Problem description> For the data below, restate word for word only the lines from the line containing "apply wp_bind. eapply wp_mono." through the line containing "r = 0 /\ exists", both ends included.

[Extracted data entries]
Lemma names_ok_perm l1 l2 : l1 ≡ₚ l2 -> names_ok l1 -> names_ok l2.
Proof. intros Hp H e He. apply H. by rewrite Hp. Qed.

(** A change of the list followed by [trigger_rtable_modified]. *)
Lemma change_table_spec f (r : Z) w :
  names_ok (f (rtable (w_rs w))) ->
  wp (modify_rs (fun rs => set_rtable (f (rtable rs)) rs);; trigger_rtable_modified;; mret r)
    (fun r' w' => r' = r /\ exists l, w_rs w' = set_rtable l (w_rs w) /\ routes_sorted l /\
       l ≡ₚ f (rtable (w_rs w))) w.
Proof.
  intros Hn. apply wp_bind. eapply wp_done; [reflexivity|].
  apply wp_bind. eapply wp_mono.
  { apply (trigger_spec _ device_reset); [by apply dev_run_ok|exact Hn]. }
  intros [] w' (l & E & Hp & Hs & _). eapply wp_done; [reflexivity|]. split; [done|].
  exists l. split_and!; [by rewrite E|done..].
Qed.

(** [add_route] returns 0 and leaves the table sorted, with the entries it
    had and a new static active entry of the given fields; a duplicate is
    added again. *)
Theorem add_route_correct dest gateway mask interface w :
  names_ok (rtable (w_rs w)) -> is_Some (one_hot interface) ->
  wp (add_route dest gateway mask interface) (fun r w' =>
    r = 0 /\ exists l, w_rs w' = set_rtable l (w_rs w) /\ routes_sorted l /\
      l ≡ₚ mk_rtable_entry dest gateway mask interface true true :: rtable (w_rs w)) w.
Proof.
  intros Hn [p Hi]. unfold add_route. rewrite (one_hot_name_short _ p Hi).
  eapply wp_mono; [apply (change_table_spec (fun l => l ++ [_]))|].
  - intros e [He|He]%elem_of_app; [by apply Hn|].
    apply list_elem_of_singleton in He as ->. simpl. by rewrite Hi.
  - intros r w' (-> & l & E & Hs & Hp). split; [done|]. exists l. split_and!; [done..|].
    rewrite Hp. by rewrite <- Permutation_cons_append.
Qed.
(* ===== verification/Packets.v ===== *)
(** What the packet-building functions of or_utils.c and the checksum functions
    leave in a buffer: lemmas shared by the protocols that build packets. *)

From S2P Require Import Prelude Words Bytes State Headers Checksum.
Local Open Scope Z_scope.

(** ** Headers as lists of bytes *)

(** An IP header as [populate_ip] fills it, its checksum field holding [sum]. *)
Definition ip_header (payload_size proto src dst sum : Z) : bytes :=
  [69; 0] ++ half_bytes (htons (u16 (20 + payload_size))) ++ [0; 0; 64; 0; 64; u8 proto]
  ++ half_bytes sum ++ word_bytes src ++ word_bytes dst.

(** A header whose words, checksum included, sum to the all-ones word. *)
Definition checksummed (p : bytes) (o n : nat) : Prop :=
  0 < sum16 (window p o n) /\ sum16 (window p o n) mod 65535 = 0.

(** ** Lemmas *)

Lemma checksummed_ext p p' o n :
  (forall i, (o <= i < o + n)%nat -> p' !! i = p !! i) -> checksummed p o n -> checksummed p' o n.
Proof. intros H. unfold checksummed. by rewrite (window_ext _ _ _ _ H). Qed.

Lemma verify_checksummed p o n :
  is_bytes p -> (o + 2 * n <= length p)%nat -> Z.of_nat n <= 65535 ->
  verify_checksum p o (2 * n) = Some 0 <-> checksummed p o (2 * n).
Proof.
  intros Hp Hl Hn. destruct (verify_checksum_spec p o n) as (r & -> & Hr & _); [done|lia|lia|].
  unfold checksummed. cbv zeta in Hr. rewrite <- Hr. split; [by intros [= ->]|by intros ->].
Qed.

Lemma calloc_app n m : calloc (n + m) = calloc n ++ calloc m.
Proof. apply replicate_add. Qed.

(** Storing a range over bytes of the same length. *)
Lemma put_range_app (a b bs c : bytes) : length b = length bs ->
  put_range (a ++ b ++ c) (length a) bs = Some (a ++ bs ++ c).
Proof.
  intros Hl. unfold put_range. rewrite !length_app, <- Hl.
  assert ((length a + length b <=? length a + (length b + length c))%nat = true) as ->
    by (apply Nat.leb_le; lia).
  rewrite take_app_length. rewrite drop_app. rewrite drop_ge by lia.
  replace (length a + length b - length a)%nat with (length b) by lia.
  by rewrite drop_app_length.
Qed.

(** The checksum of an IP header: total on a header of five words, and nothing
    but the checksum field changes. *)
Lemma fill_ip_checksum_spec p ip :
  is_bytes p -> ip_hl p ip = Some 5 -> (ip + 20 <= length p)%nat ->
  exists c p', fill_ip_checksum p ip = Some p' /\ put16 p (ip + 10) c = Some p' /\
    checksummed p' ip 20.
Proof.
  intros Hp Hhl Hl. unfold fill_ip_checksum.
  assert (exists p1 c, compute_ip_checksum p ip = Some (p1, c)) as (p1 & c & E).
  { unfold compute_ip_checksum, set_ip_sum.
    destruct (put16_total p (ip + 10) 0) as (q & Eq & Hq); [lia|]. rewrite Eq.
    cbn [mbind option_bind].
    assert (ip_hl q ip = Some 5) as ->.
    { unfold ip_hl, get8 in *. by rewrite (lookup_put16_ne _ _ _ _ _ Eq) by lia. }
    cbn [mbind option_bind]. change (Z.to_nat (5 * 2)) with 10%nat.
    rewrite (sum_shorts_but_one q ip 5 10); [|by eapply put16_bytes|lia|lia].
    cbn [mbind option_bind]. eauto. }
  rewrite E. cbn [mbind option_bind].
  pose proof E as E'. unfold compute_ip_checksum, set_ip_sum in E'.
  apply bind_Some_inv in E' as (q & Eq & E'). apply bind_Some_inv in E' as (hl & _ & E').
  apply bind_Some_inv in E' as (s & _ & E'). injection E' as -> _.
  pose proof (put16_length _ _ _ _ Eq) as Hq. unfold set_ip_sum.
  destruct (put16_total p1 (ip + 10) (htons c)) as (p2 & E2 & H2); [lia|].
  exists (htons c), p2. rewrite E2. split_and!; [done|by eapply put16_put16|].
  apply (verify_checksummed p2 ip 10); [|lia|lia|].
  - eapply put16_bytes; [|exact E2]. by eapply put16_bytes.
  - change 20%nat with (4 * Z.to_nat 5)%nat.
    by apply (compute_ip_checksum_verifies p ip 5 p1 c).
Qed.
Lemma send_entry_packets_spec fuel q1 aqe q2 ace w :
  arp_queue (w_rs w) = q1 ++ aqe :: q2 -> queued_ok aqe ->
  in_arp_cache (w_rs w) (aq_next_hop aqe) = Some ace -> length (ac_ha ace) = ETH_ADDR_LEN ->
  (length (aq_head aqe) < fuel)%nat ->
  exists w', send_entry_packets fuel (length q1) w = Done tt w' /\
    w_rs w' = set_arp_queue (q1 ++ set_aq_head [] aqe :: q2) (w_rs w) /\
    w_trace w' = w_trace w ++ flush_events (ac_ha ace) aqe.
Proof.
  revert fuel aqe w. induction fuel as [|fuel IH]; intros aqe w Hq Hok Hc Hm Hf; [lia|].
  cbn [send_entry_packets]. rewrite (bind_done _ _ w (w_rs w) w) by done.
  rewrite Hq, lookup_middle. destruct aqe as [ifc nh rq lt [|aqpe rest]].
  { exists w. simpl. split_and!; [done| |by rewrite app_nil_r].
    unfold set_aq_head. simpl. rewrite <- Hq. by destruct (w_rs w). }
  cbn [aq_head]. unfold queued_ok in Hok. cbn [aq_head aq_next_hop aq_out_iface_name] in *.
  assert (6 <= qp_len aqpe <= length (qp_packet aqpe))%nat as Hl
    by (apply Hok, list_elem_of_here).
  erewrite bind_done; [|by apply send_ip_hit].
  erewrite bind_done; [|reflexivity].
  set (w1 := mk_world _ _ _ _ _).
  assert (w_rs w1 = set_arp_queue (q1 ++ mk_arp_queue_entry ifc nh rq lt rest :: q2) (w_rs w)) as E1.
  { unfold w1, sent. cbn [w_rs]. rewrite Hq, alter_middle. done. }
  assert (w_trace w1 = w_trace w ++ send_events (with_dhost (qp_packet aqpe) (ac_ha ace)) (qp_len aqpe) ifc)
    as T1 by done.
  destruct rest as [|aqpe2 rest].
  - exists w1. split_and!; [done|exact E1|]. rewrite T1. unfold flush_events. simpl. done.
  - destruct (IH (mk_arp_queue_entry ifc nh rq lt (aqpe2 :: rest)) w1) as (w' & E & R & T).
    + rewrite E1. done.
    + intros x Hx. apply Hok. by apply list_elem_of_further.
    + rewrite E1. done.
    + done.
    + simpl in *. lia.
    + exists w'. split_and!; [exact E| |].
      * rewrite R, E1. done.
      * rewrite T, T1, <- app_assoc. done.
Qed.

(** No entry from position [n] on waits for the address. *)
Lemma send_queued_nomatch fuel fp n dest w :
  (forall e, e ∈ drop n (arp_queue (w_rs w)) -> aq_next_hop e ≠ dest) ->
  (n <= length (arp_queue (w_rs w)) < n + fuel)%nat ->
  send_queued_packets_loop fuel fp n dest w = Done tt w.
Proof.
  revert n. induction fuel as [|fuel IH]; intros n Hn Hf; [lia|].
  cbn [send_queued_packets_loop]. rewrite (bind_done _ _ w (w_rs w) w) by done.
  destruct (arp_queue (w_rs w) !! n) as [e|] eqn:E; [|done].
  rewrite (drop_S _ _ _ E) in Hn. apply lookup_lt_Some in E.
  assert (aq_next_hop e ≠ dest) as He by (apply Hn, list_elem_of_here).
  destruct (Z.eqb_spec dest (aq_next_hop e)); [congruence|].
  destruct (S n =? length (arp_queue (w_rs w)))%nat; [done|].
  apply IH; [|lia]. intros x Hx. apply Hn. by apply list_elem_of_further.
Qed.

Response to the task>
  apply wp_bind. eapply wp_mono.
  { apply (trigger_spec _ device_reset); [by apply dev_run_ok|exact Hn]. }
  intros [] w' (l & E & Hp & Hs & _). eapply wp_done; [reflexivity|]. split; [done|].
  exists l. split_and!; [by rewrite E|done..].
Qed.

(** [add_route] returns 0 and leaves the table sorted, with the entries it
    had and a new static active entry of the given fields; a duplicate is
    added again. *)
Theorem add_route_correct dest gateway mask interface w :
  names_ok (rtable (w_rs w)) -> is_Some (one_hot interface) ->
  wp (add_route dest gateway mask interface) (fun r w' =>
    r = 0 /\ exists l, w_rs w' = set_rtable l (w_rs w) /\ routes_sorted l /\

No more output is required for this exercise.